Tired and Emotional? Could be...
See, I have no idea what happened at Robyn's place, but I can't help wondering.
How my personal site interacts with people I know is something I've given a lot of thought to.
When I started out, in January, it was me and a couple of mates who read it. Literally a couple. After a little while, other people - more friends, online/weblog-style people - started reading. That was cool, too. If I got forty people a day I thought it was fun, and lots of them were IP addresses that I recognsied when I looked at my stats, and it was a little like having an intimate evening round my house; personal invites, people I knew.
Then two things happened: google started crawling my site, and I got mentioned in the Guardian weblog piece. Both of these things are cool: while I don't want to say that my self-esteem is derived from my stats, there is a certain buzz from a few hundred people visiting your site. It's what every writer wants: an audience. Even if they are only looking for huge boobs latin funk or the latest on Brock Enright or all manner of other disturbing and bizarre search requests. Suddenly, it wasn't an intimate dinner party any more: it was like one of those parties where everyone brings a couple of friends and you look round the room and realise it's your house but you don't know a soul.
People I know but didn't know I have a weblog go in touch with me: I like your blog, it's funny. The first time, it was like someone had found out I have a terrible secret. It's not that it was a secret; it was just something I did. Kinda like a hobby, but slightly more time-consuming. So I never meet people and immediately say "hello, I collect thirties dripware", and I still don't meet people and say "hello, I've got a blog", or at least I hope I don't. I do sometimes find myself talking about it to writeresque people.
And from the second month, I was thoughtful about what I wrote. In January, when it was just me and one other person reading, I was more... honest (and don't bother going back to read that stuff, it's gone). But since then, while what I write is clearly personal I'm mindful of what I say. So I always ask people if I can mention them; either by initial or by what they said. And quite a few times, people have said no, which is cool, and I respect it. So the funniest, most insightful things I hear actually never make it to the blog. Obviously if I think something funny or insightful myself, then there's only me to talk to, so it's different. Except it's a lot harder to judge your own thinking/writing.
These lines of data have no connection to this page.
(* ===== verification/FieldPoly.v ===== *)
(** * Polynomials over a field

    Lists of coefficients, constant term first, over any field with decidable
    equality: evaluation, root counting and Lagrange interpolation.  The secret
    sharing of Shamir.v instantiates it with GF(256). *)
From Stdlib Require Import Ring Field Setoid.
From S2P Require Import Prelude.

(** The operations of a field and their laws, as the [field] tactic wants them. *)
Class Field (F : Type) : Type := {
  f0 : F; f1 : F;
  fadd : F → F → F; fmul : F → F → F; fsub : F → F → F; fopp : F → F;
  fdiv : F → F → F; finv : F → F;
  field_laws : field_theory f0 f1 fadd fmul fsub fopp fdiv finv eq;
  field_eq_dec :: EqDecision F
}.

Declare Scope field_scope.
Delimit Scope field_scope with F.
Infix "+" := fadd : field_scope.
Infix "*" := fmul : field_scope.
Infix "-" := fsub : field_scope.
Notation "0" := f0 : field_scope.
Notation "1" := f1 : field_scope.

Section Poly.
Context {F : Type} `{Field F}.
Implicit Types (x y : F) (p q : list F) (xs : list F).
#[local] Open Scope field_scope.

Add Field F_field : field_laws.

Lemma fadd_0_l x : 0 + x = x.
Proof. ring. Qed.

Lemma fadd_0_r x : x + 0 = x.
Proof. ring. Qed.

Lemma fadd_assoc x y z : x + y + z = x + (y + z).
Proof. ring. Qed.

Lemma fmul_zero x y : x * y = 0 → x = 0 ∨ y = 0.
Proof.
  intros Hxy. destruct (decide (x = 0)) as [|Hx]; [by left|]. right.
  transitivity (finv x * (x * y)); [by field|]. rewrite Hxy. ring.
Qed.

Lemma fsub_eq x y : x - y = 0 → x = y.
Proof. intros Hxy. transitivity (x - y + y); [ring|]. rewrite Hxy. ring. Qed.

(** Horner's rule. *)
Definition eval p x : F := foldr (λ c acc, acc * x + c) 0 p.

Lemma eval_cons c p x : eval (c :: p) x = eval p x * x + c.
Proof. done. Qed.

Lemma eval_zero p : eval p 0 = default 0 (head p).
Proof. destruct p as [|c p]; [done|]. rewrite eval_cons. simpl. ring. Qed.

Lemma eval_zeros n x : eval (replicate n 0) x = 0.
Proof. induction n as [|n IH]; [done|]. simpl replicate. rewrite eval_cons, IH. ring. Qed.

Lemma eval_pad p n x : eval (p ++ replicate n 0) x = eval p x.
Proof.
  induction p as [|c p IH]; [apply eval_zeros|].
  change ((c :: p) ++ replicate n 0) with (c :: (p ++ replicate n 0)). by rewrite !eval_cons, IH.
Qed.

(** *** Root counting *)

(** The quotient of [p] by [X - a]: the partial sums of Horner's rule at [a]. *)
Fixpoint quotient a p : list F :=
  match p with
  | [] => []
  | _ :: p' => match p' with [] => [] | _ => eval p' a :: quotient a p' end
  end.

Lemma quotient_length a p : length (quotient a p) = pred (length p).
Proof. induction p as [|c [|c' p] IH]; [done..|]. simpl in *. by rewrite IH. Qed.

Lemma quotient_cons a c c' p : quotient a (c :: c' :: p) = eval (c' :: p) a :: quotient a (c' :: p).
Proof. done. Qed.

Lemma quotient_spec a p x : eval p x = (x - a) * eval (quotient a p) x + eval p a.
Proof.
  induction p as [|c p IH]; [simpl; ring|]. rewrite !eval_cons. destruct p as [|c' p]; [simpl; ring|].
  rewrite quotient_cons, (eval_cons (eval (c' :: p) a)). rewrite IH at 1. ring.
Qed.

Lemma quotient_zero a p n :
  quotient a p = replicate (pred n) 0 → length p = n → eval p a = 0 → p = replicate n 0.
Proof.
  revert n. induction p as [|c p IH]; intros n Hq Hn Ha; [by subst|]. subst n. rewrite eval_cons in Ha.
  destruct p as [|c' p].
  - simpl in *. f_equal. rewrite <-Ha. ring.
  - rewrite quotient_cons in Hq. cbn [length pred replicate] in Hq. injection Hq as Hc Hq.
    change (eval (c' :: p) a = 0) in Hc. rewrite Hc in Ha. cbn [length replicate].
    f_equal; [transitivity (0 * a + c); [ring | done] | exact (IH (S (length p)) Hq eq_refl Hc)].
Qed.

(** A polynomial with as many roots as coefficients is zero. *)
Lemma too_many_roots xs p :
  NoDup xs → length p = length xs → (∀ x, x ∈ xs → eval p x = 0) → p = replicate (length xs) 0.
Proof.
  revert p. induction xs as [|a xs IH]; intros p Hnd Hlen Hroot; [by destruct p|].
  apply NoDup_cons in Hnd as [Ha Hnd]. apply (quotient_zero a); [|done|apply Hroot; left].
  apply IH; [done | by rewrite quotient_length, Hlen |].
  intros x Hx. assert (eval p x = 0) as Hpx by (apply Hroot; by right).
  rewrite (quotient_spec a), (Hroot a) in Hpx by left.
  destruct (fmul_zero (x - a) (eval (quotient a p) x)) as [Hxa|]; [rewrite <-Hpx; ring | | done].
  apply fsub_eq in Hxa as ->. done.
Qed.

Lemma eval_sub p q x :
  length p = length q → eval (zip_with (λ c d, c - d) p q) x = eval p x - eval q x.
Proof.
  revert q. induction p as [|c p IH]; intros [|d q] Hlen; try done; [simpl; ring|].
  simpl in Hlen. injection Hlen as Hlen. simpl zip_with. rewrite !eval_cons, IH by done. ring.
Qed.

(** Two polynomials of [n] coefficients that agree at [n] points are equal. *)
Lemma poly_unique xs p q :
  NoDup xs → length p = length xs → length q = length xs →
  (∀ x, x ∈ xs → eval p x = eval q x) → p = q.
Proof.
  intros Hnd Hp Hq Heq. assert (zip_with (λ c d, c - d) p q = replicate (length xs) 0) as Hz.
  { apply too_many_roots; [done | rewrite length_zip_with; lia |].
    intros x Hx. rewrite eval_sub by congruence. rewrite Heq by done. ring. }
  apply list_eq. intros i. assert (zip_with (λ c d, c - d) p q !! i = replicate (length xs) 0 !! i) as Hi by by rewrite Hz.
  rewrite lookup_zip_with in Hi. destruct (p !! i) as [c|] eqn:Hc; destruct (q !! i) as [d|] eqn:Hd; try done.
  - simpl in Hi. apply lookup_lt_Some in Hc. rewrite lookup_replicate_2 in Hi by lia.
    injection Hi as Hi. by rewrite (fsub_eq _ _ Hi).
  - apply lookup_lt_Some in Hc. apply lookup_ge_None in Hd. lia.
  - apply lookup_lt_Some in Hd. apply lookup_ge_None in Hc. lia.
Qed.

(** *** Functions that are polynomials *)

(** [f] is a polynomial of [n] coefficients. *)
Definition is_poly (n : nat) (f : F → F) : Prop := ∃ p, length p = n ∧ ∀ x, f x = eval p x.

#[export] Instance is_poly_proper n : Proper (pointwise_relation F eq ==> iff) (is_poly n).
Proof.
  intros f g Hfg. unfold pointwise_relation in Hfg.
  split; intros (p & Hp & Hf); exists p; split; try done; intros x; by rewrite <-Hf, ?Hfg.
Qed.

Lemma is_poly_zero n : is_poly n (λ _, 0).
Proof. exists (replicate n 0). split; [apply length_replicate|]. intros x. by rewrite eval_zeros. Qed.

Lemma is_poly_const c : is_poly 1 (λ _, c).
Proof. exists [c]. split; [done|]. intros x. simpl. ring. Qed.

Lemma is_poly_add n f g : is_poly n f → is_poly n g → is_poly n (λ x, f x + g x).
Proof.
  intros (p & Hp & Hf) (q & Hq & Hg).
  exists (zip_with (λ c d, c - d) p (fopp <$> q)). split; [rewrite length_zip_with, length_fmap; lia|].
  intros x. rewrite eval_sub by (rewrite length_fmap; congruence). rewrite Hf, Hg.
  assert (eval (fopp <$> q) x = fopp (eval q x)) as ->; [|ring].
  clear Hq Hg. induction q as [|d q IH]; [simpl; ring|]. rewrite fmap_cons, !eval_cons, IH. ring.
Qed.

(** One more linear factor. *)
Lemma is_poly_linear n f a c : is_poly n f → is_poly (S n) (λ x, f x * ((x - a) * c)).
Proof.
  intros (p & Hp & Hf).
  exists (zip_with (λ u v, u - v) (0 :: ((λ d, c * d) <$> p)) (((λ d, a * c * d) <$> p) ++ [0])).
  split; [rewrite length_zip_with, length_app, length_cons, !length_fmap; cbn [length]; lia|].
  assert (∀ k q x, eval ((λ d, k * d) <$> q) x = k * eval q x) as Hscale.
  { intros k q x. induction q as [|d q IH]; [simpl; ring|]. rewrite fmap_cons, !eval_cons, IH. ring. }
  intros x. rewrite eval_sub by (rewrite length_app, length_cons, !length_fmap; cbn [length]; lia).
  rewrite eval_cons, (eval_pad _ 1), !Hscale, Hf. ring.
Qed.

(** *** Lagrange interpolation *)

(** The factor of the point [xj] in the basis polynomial of [xi], and the basis
    polynomials times their values. *)
Definition factor (xi xj x : F) : F := (x - xj) * finv (xi - xj).

Definition basis (others : list F) (xi yi x : F) : F :=
  foldl (λ acc xj, acc * factor xi xj x) yi others.

(** The points of [xs] but the one at position [i]. *)
Definition skip (i : nat) (l : list F) : list F := take i l ++ drop (S i) l.

Definition fsum (l : list F) : F := foldr fadd 0 l.

Definition lagrange (pts : list (F * F)) (x : F) : F :=
  fsum (imap (λ i pt, basis (skip i pts.*1) pt.1 pt.2 x) pts).

Lemma basis_vanish others xi yi x : x ∈ others → basis others xi yi x = 0.
Proof.
  unfold basis. intros Hx. apply list_elem_of_split in Hx as (l1 & l2 & ->).
  rewrite foldl_app. simpl. set (v := foldl _ yi l1). clearbody v.
  replace (v * factor xi x x) with 0 by (unfold factor; ring).
  induction l2 as [|a l2 IH]; simpl; [done|]. replace (0 * factor xi a x) with 0 by ring. done.
Qed.

Lemma basis_self others xi yi : xi ∉ others → basis others xi yi xi = yi.
Proof.
  unfold basis. revert yi. induction others as [|a l IH]; intros yi Hn; [done|].
  apply not_elem_of_cons in Hn as [Ha Hn]. simpl.
  replace (yi * factor xi a xi) with yi; [by apply IH|]. unfold factor.
  field. intros Hz. apply Ha. apply fsub_eq. exact Hz.
Qed.

Lemma is_poly_basis others xi yi : is_poly (S (length others)) (basis others xi yi).
Proof.
  unfold basis. assert (∀ n f, is_poly n f →
    is_poly (length others + n) (λ x, foldl (λ acc xj, acc * factor xi xj x) (f x) others)) as Hg.
  { induction others as [|a l IH]; intros n f Hf; [done|]. simpl.
    replace (S (length l + n)) with (length l + S n)%nat by lia.
    apply (IH (S n) (λ x, f x * factor xi a x)). by apply is_poly_linear. }
  replace (S (length others)) with (length others + 1)%nat by lia. apply (Hg 1%nat (λ _, yi)), is_poly_const.
Qed.

Lemma skip_length i l : (i < length l)%nat → S (length (skip i l)) = length l.
Proof. intros Hi. unfold skip. rewrite length_app, length_take, length_drop. lia. Qed.

Lemma elem_skip i l x : NoDup l → x ∈ skip i l ↔ ∃ j, l !! j = Some x ∧ j ≠ i.
Proof.
  intros Hnd. unfold skip. rewrite elem_of_app, elem_of_take, list_elem_of_lookup. split.
  - intros [(j & Hj & Hlt)|[j Hj]]; [exists j; split; [done | lia]|].
    rewrite lookup_drop in Hj. exists (S i + j)%nat. split; [done | lia].
  - intros (j & Hj & Hne). destruct (decide (j < i)%nat); [left; by exists j|].
    right. exists (j - S i)%nat. rewrite lookup_drop. by replace (S i + (j - S i))%nat with j by lia.
Qed.

Lemma fsum_single l k v :
  l !! k = Some v → (∀ j u, j ≠ k → l !! j = Some u → u = 0) → fsum l = v.
Proof.
  revert k. induction l as [|c l IH]; intros k Hk Hz; [done|]. simpl. destruct k as [|k]; simpl in Hk.
  - injection Hk as ->. assert (fsum l = 0) as ->; [|ring]. clear IH.
    assert (∀ j u, l !! j = Some u → u = 0) as Hl by (intros j u Hj; apply (Hz (S j)); done). clear Hz.
    induction l as [|d l IH]; [done|]. simpl. rewrite (Hl 0%nat d) by done.
    rewrite IH; [ring|]. intros j u. apply (Hl (S j)).
  - rewrite (Hz 0%nat c) by done. rewrite (IH k); [ring | done|].
    intros j u Hj. apply (Hz (S j)). congruence.
Qed.

Lemma is_poly_fsum {A} n (f : nat → A → F → F) (l : list A) :
  (∀ i a, l !! i = Some a → is_poly n (f i a)) → is_poly n (λ x, fsum (imap (λ i a, f i a x) l)).
Proof.
  revert f. induction l as [|a l IH]; intros f Hf; [apply is_poly_zero|].
  apply (is_poly_add n (f 0%nat a) (λ x, fsum (imap (λ i a, f (S i) a x) l))); [by apply Hf|].
  apply (IH (λ i, f (S i))). intros i b Hi. by apply Hf.
Qed.

Lemma is_poly_lagrange pts : is_poly (length pts) (lagrange pts).
Proof.
  unfold lagrange. apply (is_poly_fsum _ (λ i pt, basis (skip i pts.*1) pt.1 pt.2)). intros i pt Hi.
  apply lookup_lt_Some in Hi.
  replace (length pts) with (S (length (skip i pts.*1))); [apply is_poly_basis|].
  rewrite skip_length; by rewrite length_fmap.
Qed.

(** Interpolation goes through its points. *)
Lemma lagrange_point pts k pt :
  NoDup pts.*1 → pts !! k = Some pt → lagrange pts pt.1 = pt.2.
Proof.
  intros Hnd Hk. unfold lagrange. assert (pts.*1 !! k = Some pt.1) as Hx by by rewrite list_lookup_fmap, Hk.
  apply (fsum_single _ k).
  - rewrite list_lookup_imap, Hk. simpl. f_equal. apply basis_self. rewrite elem_skip by done.
    intros (j & Hj & Hne). apply Hne. by eapply NoDup_lookup.
  - intros j u Hj Hu. rewrite list_lookup_imap in Hu. destruct (pts !! j) as [pt'|]; [|done]. simpl in Hu.
    injection Hu as <-. apply basis_vanish. rewrite elem_skip by done. by exists k.
Qed.

(** [n] points of a polynomial of at most [n] coefficients determine it. *)
Theorem lagrange_eval p pts x :
  NoDup pts.*1 → (length p <= length pts)%nat → Forall (λ pt, pt.2 = eval p pt.1) pts → lagrange pts x = eval p x.
Proof.
  intros Hnd Hlen Hpts. destruct (is_poly_lagrange pts) as (q & Hq & Heval). rewrite Heval.
  rewrite <-(eval_pad p (length pts - length p)). f_equal.
  apply (poly_unique pts.*1); [done | by rewrite length_fmap | rewrite length_app, length_replicate, length_fmap; lia|].
  intros y Hy. rewrite eval_pad, <-Heval. apply list_elem_of_lookup in Hy as [k Hk].
  rewrite list_lookup_fmap in Hk. destruct (pts !! k) as [pt|] eqn:Hpt; [|done]. injection Hk as <-.
  rewrite (lagrange_point _ k) by done. rewrite Forall_forall in Hpts. apply Hpts. by eapply list_elem_of_lookup_2.
Qed.

(** For any points with distinct abscissae there is exactly one polynomial with as
    many coefficients through them. *)
Theorem interpolant pts :
  NoDup pts.*1 →
  ∃ p, length p = length pts ∧ Forall (λ pt, eval p pt.1 = pt.2) pts ∧
       ∀ q, length q = length pts → Forall (λ pt, eval q pt.1 = pt.2) pts → q = p.
Proof.
  intros Hnd. destruct (is_poly_lagrange pts) as (p & Hp & Heval). exists p.
  assert (Forall (λ pt, eval p pt.1 = pt.2) pts) as Hpts.
  { apply Forall_lookup. intros k pt Hk. rewrite <-Heval. by apply lagrange_point with k. }
  split_and!; [done | done|]. intros q Hq Hqpts.
  apply (poly_unique pts.*1); [done | by rewrite length_fmap..|]. intros y Hy.
  apply list_elem_of_fmap in Hy as (pt & -> & Hpt). rewrite !Forall_forall in *.
  rewrite Hpts, Hqpts by done. done.
Qed.
End Poly.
But I'm acutely aware that choosing to have a personal website means a few things. First; people think they know you. So there's a few comments about me online from people who don't know me that aren't very accurate. But I guess if I want to make it as any kind of opinion writer I should just get used to that. Second, readers who know me presume something is about them or someone they know; J was convinced I'd gone to lunch at a mutual friends' house, but they just shared an initial. But he read a whole lot into it that just wasn't there. Third, people think this is all I am: acerbic, to-the-point spade-calling truth-teller. Which I am, sometimes. But I'm also way more sensitive than you can tell from here, I'd imagine. And I do lots of things I don't write about. I have a sudden urge to say I help old people and children, but actually it's just not true. But I'm... inevitably more rounded than the snippets you get here.
This is all a roundabout way of saying this: riffing off whatever did or didn't go on in Robyn's life that required an apology - maybe there are things here people don't like, but I feel a strange balancing act of not wanting to apologise for who I am, and not wanting to hurt people. Go figure. And mail me if you have an answer. I need one.